▶ **What the task asks**
Your task is to copy each line of the listing that contains the word "connected".

▶ **Source records**
· · · ·

(** The initialiser of [getMsgTable]. *)
Definition msg_table : Table := [
   (str "Diameter AIR", mkMeta
     (str "MME asks HSS: does this SIM card really belong to this subscriber?")
     (str "What is Diameter Authentication-Information-Request (AIR)?")
     (str "AIR (Command Code 318) is sent over S6a. MME sends IMSI and requests AUTN+RAND vectors from HSS. Ref: TS 29.272 §7.2.5."));
   (str "Diameter AIA", mkMeta
     (str "HSS replies with authentication vectors — the 'secret handshake' between the network and the SIM.")
     (str "What fields does AIA carry and why does it return multiple AVs?")
     (str "AIA carries E-UTRAN-Vector (RAND, XRES, AUTN, KASME). HSS returns 5 vectors for pre-fetching so MME can auth the UE without going to HSS again on each handover."));
   (str "Diameter ULR", mkMeta
     (str "MME tells HSS: this subscriber is now in my area, please send me their subscription profile.")
     (str "What triggers an Update-Location-Request (ULR)?")
     (str "ULR (CC 316) is sent after successful authentication. MME registers the new serving MME at HSS and requests the subscription data needed to authorize bearer establishment."));
   (str "Diameter ULA", mkMeta
     (str "HSS sends the subscriber's profile back — which services they can use, QoS, allowed APNs.")
     (str "What data is in the ULA Subscription-Data AVP?")
     (str "ULA carries MSISDN, AMBR, EPS-Subscribed-QoS-Profile, and APN-Configuration per bearer. The APN-AMBR limits per-APN throughput, separating it from UE-AMBR."));
   (str "GTPv2 Create Session Request", mkMeta
     (str "MME asks S-GW to open a data tunnel for the UE — like reserving a lane on the highway.")
     (str "What IEs are mandatory in a GTPv2-C Create Session Request?")
     (str "Mandatory IEs: IMSI (0x01), APN (0x47), RAT Type, F-TEID (MME/S-GW control plane), Bearer Contexts with EBI+QoS. Ref: TS 29.274 Table 7.2.1-1."));
   (str "GTPv2 Create Session Response", mkMeta
     (str "S-GW says 'tunnel ready' and gives the MME the data plane address and TEID for the eNB.")
     (str "How does GTPv2 Create Session Response differ between S-GW and P-GW responses?")
     (str "The S-GW CSResp includes the S1-U TEID for eNB. The P-GW CSResp adds the PDN Address Allocation (UE IP). Both responses are chained: P-GW→S-GW→MME."));
   (str "GTPv2 Modify Bearer", mkMeta
     (str "After handover, MME switches the data path to route traffic through the new eNB.")
     (str "When is Modify Bearer Request sent and what does it update?")
     (str "MBReq is sent after path switch (S1 HO) or during TAU. It updates the eNB TEID on S1-U so S-GW knows where to deliver DL packets. Ref: TS 29.274 §7.2.7."));
   (str "S1AP InitialContextSetupRequest", mkMeta
     (str "MME instructs the eNB to configure radio bearers and give the UE its 4G IP address.")
     (str "What security context does InitialContextSetupRequest carry?")
     (str "It carries the SecurityKey (KeNB, 256-bit), UESecurityCapabilities, and E-RAB list with S1-U TEID+IP for each bearer. eNB derives the AS keys (KRRCenc, KUPenc) from KeNB."));
   (str "NAS TAU Request", mkMeta
     (str "UE tells the network it has moved to a new Tracking Area (cell cluster) — like checking into a new city.")
     (str "Why does the UE send a TAU Request when entering a new TA?")
     (str "The UE sends TAU (NAS type 0x48) when it moves into a TA not in its Allowed TA List. MME validates the TAI, updates the UE's TA List, and resets T3412 (periodic TAU timer, default 54 min)."));
   (str "NAS TAU Accept", mkMeta
     (str "Network acknowledges the location update — now it knows where to page this UE.")
     (str "What timers are reset during TAU Accept?")
     (str "TAU Accept (NAS type 0x49) carries: new Allowed TA List, T3412 timer value (default 54 min = 0x23 01 in TLV), GUTI reallocation optional. T3412 expiry triggers next Periodic TAU."));
   (str "S1AP HandoverRequired", mkMeta
     (str "eNB signals the MME: this UE's signal is too weak here, please move it to a better tower.")
     (str "What triggers an S1 Handover vs an X2 Handover?")
     (str "S1 HO is used when source and target eNBs have no direct X2 link, or different MME pools. X2 HO bypasses the MME for the radio path but MME still does path switch. Ref: TS 36.413 §8.4."));
   (str "S1AP HandoverCommand", mkMeta
     (str "MME gives the target eNB's radio config to the source eNB to pass to the UE.")
     (str "What is in the HandoverCommand transparent container?")
     (str "The Transparent Container (TS 36.331 RRCConnectionReconfiguration) carries: target cell ID, DRB config, new security key (scg-Counter). The UE uses it to attach to the target eNB."));
   (str "S1AP HandoverNotify", mkMeta
     (str "New tower confirms the UE has successfully connected — handover complete from radio perspective.")
     (str "What happens between HandoverNotify and UEContextRelease in S1 HO?")
     (str "After HandoverNotify, MME sends Modify Bearer to S-GW to switch data path to target eNB TEID. Then MME sends UEContextRelease to source eNB to free its resources. Data forwarding stops."));
   (str "Diameter CCR", mkMeta
     (str "P-GW asks PCRF for QoS policy — the network's traffic cop for this connection.")
     (str "What is the role of Diameter CCR on the Gx interface?")
     (str "CCR-Initial (CC-Request-Type=1) is sent by PCEF (P-GW) to PCRF when a PDN session starts. PCRF replies with CCA carrying charging rules (QCI, MBR, GBR, TDF-Destination). Ref: TS 29.212."));
   (str "HTTP NRF Register", mkMeta
     (str "Network node signs up with the 5G directory service — like a microservice registering with Consul.")
     (str "How does NRF registration differ from DNS-based service discovery in 4G?")
     (str "NRF uses HTTP/2 PUT (TS 29.510). Each NF registers its NF Profile (services, capacity, status). AMF queries NRF with GET /nnrf-disc/v1/nf-instances?target-nf-type=UDM. No static config needed."));
   (str "HTTP UDM Authentication", mkMeta
     (str "AMF asks UDM to generate the 5G-AKA authentication vectors for this subscriber.")
     (str "What is the 5G-AKA key hierarchy and how does it differ from EPS-AKA?")
     (str "5G-AKA uses SUPI (not IMSI), SUCI (ECIES-encrypted SUPI), and derives KAUSF→KSEAF→KAMF. The HXRES* prevents AMF replay attacks. Ref: TS 33.501 §6.1."));
   (str "HTTP AUSF Authentication", mkMeta
     (str "AUSF verifies the UE's response to the authentication challenge — the 5G equivalent of a secret handshake.")
     (str "What does AUSF validate in 5G-AKA?")
     (str "AUSF receives HXRES* from AMF, computes HXRES locally, compares them. If match, confirms authentication to AMF via Nausf_UEAuthentication_Authenticate response. Prevents AMF lying about UE."));
   (str "HTTP SMF PDUSession", mkMeta
     (str "AMF asks SMF to set up a data session — allocating an IP address and a tunnel to the internet.")
     (str "What HTTP method and URL does AMF use to create a PDU session at SMF?")
     (str "POST /nsmf-pdusession/v1/sm-contexts with body containing SUPI, DNN, NSSAI, and PDU type. SMF responds 201 Created with smContextRef and UE IP. Ref: TS 29.502 §5.2.2."));
   (str "PFCP Session Establishment Request", mkMeta
     (str "SMF instructs the UPF (the data plane): here are the rules for forwarding this UE's traffic.")
     (str "What is the difference between a PDR and a FAR in PFCP?")
     (str "PDR (Packet Detection Rule) identifies packets by UE IP, TEID, or SDF filter. FAR (Forwarding Action Rule) says what to do: FORWARD to N6/N3, DROP, or BUFFER. SMF pushes PDR+FAR pairs to UPF via N4."));
   (str "PFCP Session Establishment Response", mkMeta
     (str "UPF confirms it has installed the forwarding rules — data plane is now ready.")
     (str "What is a SEID in PFCP and why is it needed?")
     (str "SEID (Session Endpoint Identifier) is a 64-bit handle for the PFCP session. SMF assigns the UPF SEID; UPF assigns the SMF SEID. All subsequent PFCP messages use both SEIDs to identify the session."));
   (str "SIP REGISTER", mkMeta
     (str "VoLTE phone registers with the IMS network — like logging into a VoIP account.")
     (str "Why does SIP REGISTER go to P-CSCF first and not directly to S-CSCF?")
     (str "P-CSCF is discovered via PCO/DNS at PDN attach time. It enforces security (IPSec), compresses SIP headers (RFC 5049), and routes to the correct S-CSCF via I-CSCF. Direct S-CSCF access would bypass these."));
   (str "SIP 401 Unauthorized", mkMeta
     (str "IMS network challenges the phone: prove who you are by responding to this cryptographic challenge.")
     (str "How does SIP Digest authentication work in IMS and what replaces it in VoLTE?")
     (str "RFC 3261 Digest uses MD5 nonce challenge. In IMS/VoLTE (TS 24.229), IMS-AKA replaces Digest: S-CSCF fetches MAV from HSS via Diameter Cx, embeds RAND+AUTN in WWW-Authenticate header."));
   (str "SIP INVITE", mkMeta
     (str "Caller's phone sends the call setup request — like dialing a number in VoIP.")
     (str "What SDP fields are mandatory in a VoLTE SIP INVITE per IR.92?")
     (str "IR.92 mandates: AMR-WB codec (RTP/AVP 116), RTCP-MUX, telephone-event (DTMF), ICE-lite, and precondition headers (RFC 4032). Missing AMR-WB results in 488 Not Acceptable Here."));
   (str "SIP 183 Session Progress", mkMeta
     (str "Callee's network says 'ringing' — the early media path is set up before the call is answered.")
     (str "What is the difference between SIP 180 Ringing and 183 Session Progress in VoLTE?")
     (str "180 has no SDP (no media yet). 183 carries early SDP enabling the caller to hear ringback tone from the callee's side (early media, RFC 3959). 183 triggers PRACK (RFC 3262) for reliable delivery."));
   (str "SIP 200 OK", mkMeta
     (str "Call connected — both phones agree on codec and media port.")
     (str "Why is ACK sent as a separate SIP transaction for INVITE?")
     (str "INVITE uses a 3-way handshake (INVITE/200/ACK) because the 200 OK carries SDP and needs reliable delivery. ACK is not retransmitted — if lost, callee retransmits 200 OK. Other methods use 2-way only."));
   (str "SIP BYE", mkMeta
     (str "One party hangs up — this message tears down the call and releases network resources.")
     (str "What network resources must be released after SIP BYE in VoLTE?")
     (str "P-CSCF sends Diameter STR/AAR to PCRF to release the dedicated GBR bearer (QCI=1). S-CSCF sends Diameter SAR to HSS to update registration state. P-GW deletes the dedicated bearer via GTPv2 Delete Bearer."));
   (str "Diameter MAR", mkMeta
     (str "S-CSCF asks the IMS-HSS to authenticate the SIP REGISTER — the IMS equivalent of EPS-AKA.")
     (str "What Diameter interface does S-CSCF use to talk to HSS and what does MAR carry?")
     (str "Cx interface (TS 29.228). MAR (Multimedia-Auth-Request, CC 303) carries IMPU, IMPI, and SIP-Auth-Data-Item requesting IMS-AKA vectors (RAND, AUTN, XRES, CK, IK)."));
   (str "Diameter SAR", mkMeta
     (str "After registration, S-CSCF tells HSS it is now serving this subscriber — so HSS routes future calls here.")
     (str "What does the Server-Assignment-Request tell the HSS and why is it needed?")
     (str "SAR (CC 301) carries IMPU, IMPI, and Server-Assignment-Type (REGISTRATION). HSS stores the S-CSCF name, downloads the service profile (iFC) to S-CSCF, and will route terminating requests to this S-CSCF."))].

· · · ·

▶ **Task answer**
     (str "New tower confirms the UE has successfully connected — handover complete from radio perspective.")
     (str "Call connected — both phones agree on codec and media port.")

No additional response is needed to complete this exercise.